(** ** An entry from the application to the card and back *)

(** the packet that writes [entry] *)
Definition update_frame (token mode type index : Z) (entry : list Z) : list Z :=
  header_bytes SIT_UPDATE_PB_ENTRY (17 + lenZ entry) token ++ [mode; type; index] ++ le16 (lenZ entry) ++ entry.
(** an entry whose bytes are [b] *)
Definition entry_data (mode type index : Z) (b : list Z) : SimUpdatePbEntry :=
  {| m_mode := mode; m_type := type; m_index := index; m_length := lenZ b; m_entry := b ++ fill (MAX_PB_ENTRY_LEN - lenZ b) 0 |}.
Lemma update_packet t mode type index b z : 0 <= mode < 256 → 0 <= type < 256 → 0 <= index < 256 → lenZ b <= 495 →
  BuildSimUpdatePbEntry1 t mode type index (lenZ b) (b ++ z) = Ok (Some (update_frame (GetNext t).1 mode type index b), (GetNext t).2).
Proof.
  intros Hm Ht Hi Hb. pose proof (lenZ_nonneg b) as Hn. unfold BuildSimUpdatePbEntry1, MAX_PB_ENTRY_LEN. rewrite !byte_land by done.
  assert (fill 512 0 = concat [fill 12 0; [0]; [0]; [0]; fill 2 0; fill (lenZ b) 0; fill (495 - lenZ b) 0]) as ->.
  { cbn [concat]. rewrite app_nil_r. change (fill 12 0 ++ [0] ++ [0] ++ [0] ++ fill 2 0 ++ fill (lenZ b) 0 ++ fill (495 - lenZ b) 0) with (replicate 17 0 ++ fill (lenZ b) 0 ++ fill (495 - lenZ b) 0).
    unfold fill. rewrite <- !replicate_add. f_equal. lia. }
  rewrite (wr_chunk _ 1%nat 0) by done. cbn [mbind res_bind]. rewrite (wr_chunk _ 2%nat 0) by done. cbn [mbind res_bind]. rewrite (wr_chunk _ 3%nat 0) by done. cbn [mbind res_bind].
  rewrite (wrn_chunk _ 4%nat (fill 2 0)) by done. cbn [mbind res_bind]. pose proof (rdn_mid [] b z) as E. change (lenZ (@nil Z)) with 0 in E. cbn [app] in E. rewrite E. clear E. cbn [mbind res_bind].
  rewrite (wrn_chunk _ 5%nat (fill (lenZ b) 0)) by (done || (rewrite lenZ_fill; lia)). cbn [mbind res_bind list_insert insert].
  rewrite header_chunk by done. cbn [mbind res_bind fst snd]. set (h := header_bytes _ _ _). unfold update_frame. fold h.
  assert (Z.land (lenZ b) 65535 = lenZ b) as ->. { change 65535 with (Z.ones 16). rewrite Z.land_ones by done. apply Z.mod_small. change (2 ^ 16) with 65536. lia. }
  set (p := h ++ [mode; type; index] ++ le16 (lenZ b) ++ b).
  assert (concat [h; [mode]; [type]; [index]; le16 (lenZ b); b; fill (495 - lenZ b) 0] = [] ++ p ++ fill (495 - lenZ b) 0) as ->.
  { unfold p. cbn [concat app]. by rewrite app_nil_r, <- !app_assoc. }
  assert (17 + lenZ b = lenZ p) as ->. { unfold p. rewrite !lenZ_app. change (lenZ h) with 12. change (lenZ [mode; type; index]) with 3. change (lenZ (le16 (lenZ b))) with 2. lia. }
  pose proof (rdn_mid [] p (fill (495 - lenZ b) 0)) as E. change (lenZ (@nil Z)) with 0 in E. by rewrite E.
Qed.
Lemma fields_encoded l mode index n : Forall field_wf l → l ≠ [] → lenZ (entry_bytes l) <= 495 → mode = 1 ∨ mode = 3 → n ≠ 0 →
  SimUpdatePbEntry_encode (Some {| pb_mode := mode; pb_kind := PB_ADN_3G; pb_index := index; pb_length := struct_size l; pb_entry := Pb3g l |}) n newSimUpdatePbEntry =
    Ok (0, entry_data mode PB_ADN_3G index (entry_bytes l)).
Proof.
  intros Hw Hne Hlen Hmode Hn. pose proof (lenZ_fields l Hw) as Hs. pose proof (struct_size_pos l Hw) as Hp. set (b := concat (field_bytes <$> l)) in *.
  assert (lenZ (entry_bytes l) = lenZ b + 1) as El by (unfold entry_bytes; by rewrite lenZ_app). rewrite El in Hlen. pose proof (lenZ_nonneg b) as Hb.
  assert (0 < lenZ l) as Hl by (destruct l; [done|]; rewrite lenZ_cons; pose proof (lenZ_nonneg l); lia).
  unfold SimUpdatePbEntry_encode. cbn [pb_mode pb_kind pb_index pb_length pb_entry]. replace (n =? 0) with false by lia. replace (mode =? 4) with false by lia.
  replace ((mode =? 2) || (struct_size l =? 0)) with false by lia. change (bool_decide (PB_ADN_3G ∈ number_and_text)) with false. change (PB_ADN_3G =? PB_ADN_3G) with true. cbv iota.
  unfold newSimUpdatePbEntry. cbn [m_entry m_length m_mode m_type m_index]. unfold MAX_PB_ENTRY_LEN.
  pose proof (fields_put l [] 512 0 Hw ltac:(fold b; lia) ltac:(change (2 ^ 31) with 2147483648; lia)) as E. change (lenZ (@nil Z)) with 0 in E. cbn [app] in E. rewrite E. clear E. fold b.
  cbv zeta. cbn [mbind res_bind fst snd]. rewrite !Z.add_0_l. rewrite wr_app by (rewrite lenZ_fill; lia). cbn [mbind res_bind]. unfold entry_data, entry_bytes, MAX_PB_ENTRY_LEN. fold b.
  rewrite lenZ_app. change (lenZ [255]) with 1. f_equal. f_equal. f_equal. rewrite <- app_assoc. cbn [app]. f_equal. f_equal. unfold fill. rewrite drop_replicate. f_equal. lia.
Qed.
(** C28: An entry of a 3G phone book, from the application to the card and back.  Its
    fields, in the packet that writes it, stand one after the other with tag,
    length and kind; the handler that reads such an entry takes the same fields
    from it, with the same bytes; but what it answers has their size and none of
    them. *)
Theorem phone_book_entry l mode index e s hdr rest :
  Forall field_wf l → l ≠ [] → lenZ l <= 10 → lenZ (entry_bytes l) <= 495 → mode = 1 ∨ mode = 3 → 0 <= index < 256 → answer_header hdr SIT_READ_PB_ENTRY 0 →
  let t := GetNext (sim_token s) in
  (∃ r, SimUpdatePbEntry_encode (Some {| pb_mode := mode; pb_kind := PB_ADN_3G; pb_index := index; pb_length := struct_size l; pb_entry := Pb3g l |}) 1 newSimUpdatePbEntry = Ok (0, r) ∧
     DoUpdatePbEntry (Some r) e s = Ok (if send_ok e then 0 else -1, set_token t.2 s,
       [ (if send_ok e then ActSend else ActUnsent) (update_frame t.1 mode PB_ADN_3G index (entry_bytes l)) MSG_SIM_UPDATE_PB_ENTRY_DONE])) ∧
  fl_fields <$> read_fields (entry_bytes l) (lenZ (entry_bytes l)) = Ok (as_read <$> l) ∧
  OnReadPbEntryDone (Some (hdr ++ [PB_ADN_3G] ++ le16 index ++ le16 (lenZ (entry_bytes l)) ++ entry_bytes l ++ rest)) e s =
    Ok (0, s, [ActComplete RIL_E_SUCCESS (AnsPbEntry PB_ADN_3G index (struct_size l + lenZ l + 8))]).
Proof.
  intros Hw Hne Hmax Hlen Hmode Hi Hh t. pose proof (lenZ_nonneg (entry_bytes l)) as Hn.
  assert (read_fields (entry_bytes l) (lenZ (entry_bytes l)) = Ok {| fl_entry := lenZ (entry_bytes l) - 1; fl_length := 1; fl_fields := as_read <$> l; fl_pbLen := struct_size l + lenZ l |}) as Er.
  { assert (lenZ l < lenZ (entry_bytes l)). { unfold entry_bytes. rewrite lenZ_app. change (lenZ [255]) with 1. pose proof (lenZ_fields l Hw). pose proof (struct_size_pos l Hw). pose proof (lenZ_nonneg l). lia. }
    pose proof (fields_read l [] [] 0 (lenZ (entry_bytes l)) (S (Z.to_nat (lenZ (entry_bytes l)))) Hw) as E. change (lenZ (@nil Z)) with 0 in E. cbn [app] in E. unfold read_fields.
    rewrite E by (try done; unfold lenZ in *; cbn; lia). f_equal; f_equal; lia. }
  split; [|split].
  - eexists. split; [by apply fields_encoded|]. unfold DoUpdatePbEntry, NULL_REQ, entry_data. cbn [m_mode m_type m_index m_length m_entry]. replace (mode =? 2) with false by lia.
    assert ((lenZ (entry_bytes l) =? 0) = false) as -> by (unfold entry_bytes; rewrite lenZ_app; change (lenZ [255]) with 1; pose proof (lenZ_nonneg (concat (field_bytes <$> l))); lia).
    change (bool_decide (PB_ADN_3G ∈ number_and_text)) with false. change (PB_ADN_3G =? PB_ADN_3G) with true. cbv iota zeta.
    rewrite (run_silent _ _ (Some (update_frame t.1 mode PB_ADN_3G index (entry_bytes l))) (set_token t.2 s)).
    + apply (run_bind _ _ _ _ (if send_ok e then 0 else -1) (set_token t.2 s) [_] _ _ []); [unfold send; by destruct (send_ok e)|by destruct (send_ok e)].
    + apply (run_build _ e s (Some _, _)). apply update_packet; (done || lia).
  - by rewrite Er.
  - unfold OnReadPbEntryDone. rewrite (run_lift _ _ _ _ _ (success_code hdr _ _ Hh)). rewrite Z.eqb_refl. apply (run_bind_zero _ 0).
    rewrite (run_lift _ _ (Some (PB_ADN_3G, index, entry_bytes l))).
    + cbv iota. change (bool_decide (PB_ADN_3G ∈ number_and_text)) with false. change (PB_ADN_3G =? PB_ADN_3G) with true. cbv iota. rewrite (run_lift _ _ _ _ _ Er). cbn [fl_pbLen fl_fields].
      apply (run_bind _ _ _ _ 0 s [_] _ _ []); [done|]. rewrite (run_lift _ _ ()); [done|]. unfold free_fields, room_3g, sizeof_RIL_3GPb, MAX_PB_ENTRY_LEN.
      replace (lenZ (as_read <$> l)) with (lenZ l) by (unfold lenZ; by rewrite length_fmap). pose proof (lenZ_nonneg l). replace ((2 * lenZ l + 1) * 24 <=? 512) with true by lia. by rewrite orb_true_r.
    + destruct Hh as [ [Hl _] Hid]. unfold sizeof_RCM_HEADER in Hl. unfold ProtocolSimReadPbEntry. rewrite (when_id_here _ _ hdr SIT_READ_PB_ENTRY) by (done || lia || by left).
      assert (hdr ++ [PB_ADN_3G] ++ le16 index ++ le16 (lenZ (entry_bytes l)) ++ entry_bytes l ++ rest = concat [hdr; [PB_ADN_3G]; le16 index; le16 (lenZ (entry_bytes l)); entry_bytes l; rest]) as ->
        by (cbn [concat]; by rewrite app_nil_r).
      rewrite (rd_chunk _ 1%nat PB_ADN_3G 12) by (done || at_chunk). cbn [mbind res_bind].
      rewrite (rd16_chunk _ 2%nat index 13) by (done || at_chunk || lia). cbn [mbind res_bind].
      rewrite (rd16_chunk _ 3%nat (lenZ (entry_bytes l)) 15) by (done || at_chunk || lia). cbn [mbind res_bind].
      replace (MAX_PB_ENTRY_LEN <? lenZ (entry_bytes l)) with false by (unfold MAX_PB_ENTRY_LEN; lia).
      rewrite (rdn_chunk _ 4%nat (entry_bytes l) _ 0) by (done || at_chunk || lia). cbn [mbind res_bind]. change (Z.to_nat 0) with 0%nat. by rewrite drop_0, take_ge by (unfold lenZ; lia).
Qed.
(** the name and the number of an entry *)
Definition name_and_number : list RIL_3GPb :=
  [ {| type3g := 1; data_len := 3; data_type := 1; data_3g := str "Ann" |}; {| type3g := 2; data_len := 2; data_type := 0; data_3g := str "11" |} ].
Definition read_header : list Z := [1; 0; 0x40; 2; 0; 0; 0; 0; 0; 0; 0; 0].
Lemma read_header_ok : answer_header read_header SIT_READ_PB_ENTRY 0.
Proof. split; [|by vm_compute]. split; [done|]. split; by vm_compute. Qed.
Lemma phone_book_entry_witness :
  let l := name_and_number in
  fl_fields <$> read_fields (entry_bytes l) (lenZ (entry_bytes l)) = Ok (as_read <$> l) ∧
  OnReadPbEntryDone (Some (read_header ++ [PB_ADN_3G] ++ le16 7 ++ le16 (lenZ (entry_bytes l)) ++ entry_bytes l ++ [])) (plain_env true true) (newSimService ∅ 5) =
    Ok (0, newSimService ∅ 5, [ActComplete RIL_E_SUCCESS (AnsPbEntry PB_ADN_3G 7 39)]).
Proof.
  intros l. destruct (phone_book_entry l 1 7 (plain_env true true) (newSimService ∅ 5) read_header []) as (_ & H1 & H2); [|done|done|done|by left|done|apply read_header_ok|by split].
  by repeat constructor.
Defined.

● **What to do**
Search the material for the word "split" and copy each line where it occurs.

● **Answer section**
  split; [|split].
  - eexists. split; [by apply fields_encoded|]. unfold DoUpdatePbEntry, NULL_REQ, entry_data. cbn [m_mode m_type m_index m_length m_entry]. replace (mode =? 2) with false by lia.
Proof. split; [|by vm_compute]. split; [done|]. split; by vm_compute. Qed.
  intros l. destruct (phone_book_entry l 1 7 (plain_env true true) (newSimService ∅ 5) read_header []) as (_ & H1 & H2); [|done|done|done|by left|done|apply read_header_ok|by split].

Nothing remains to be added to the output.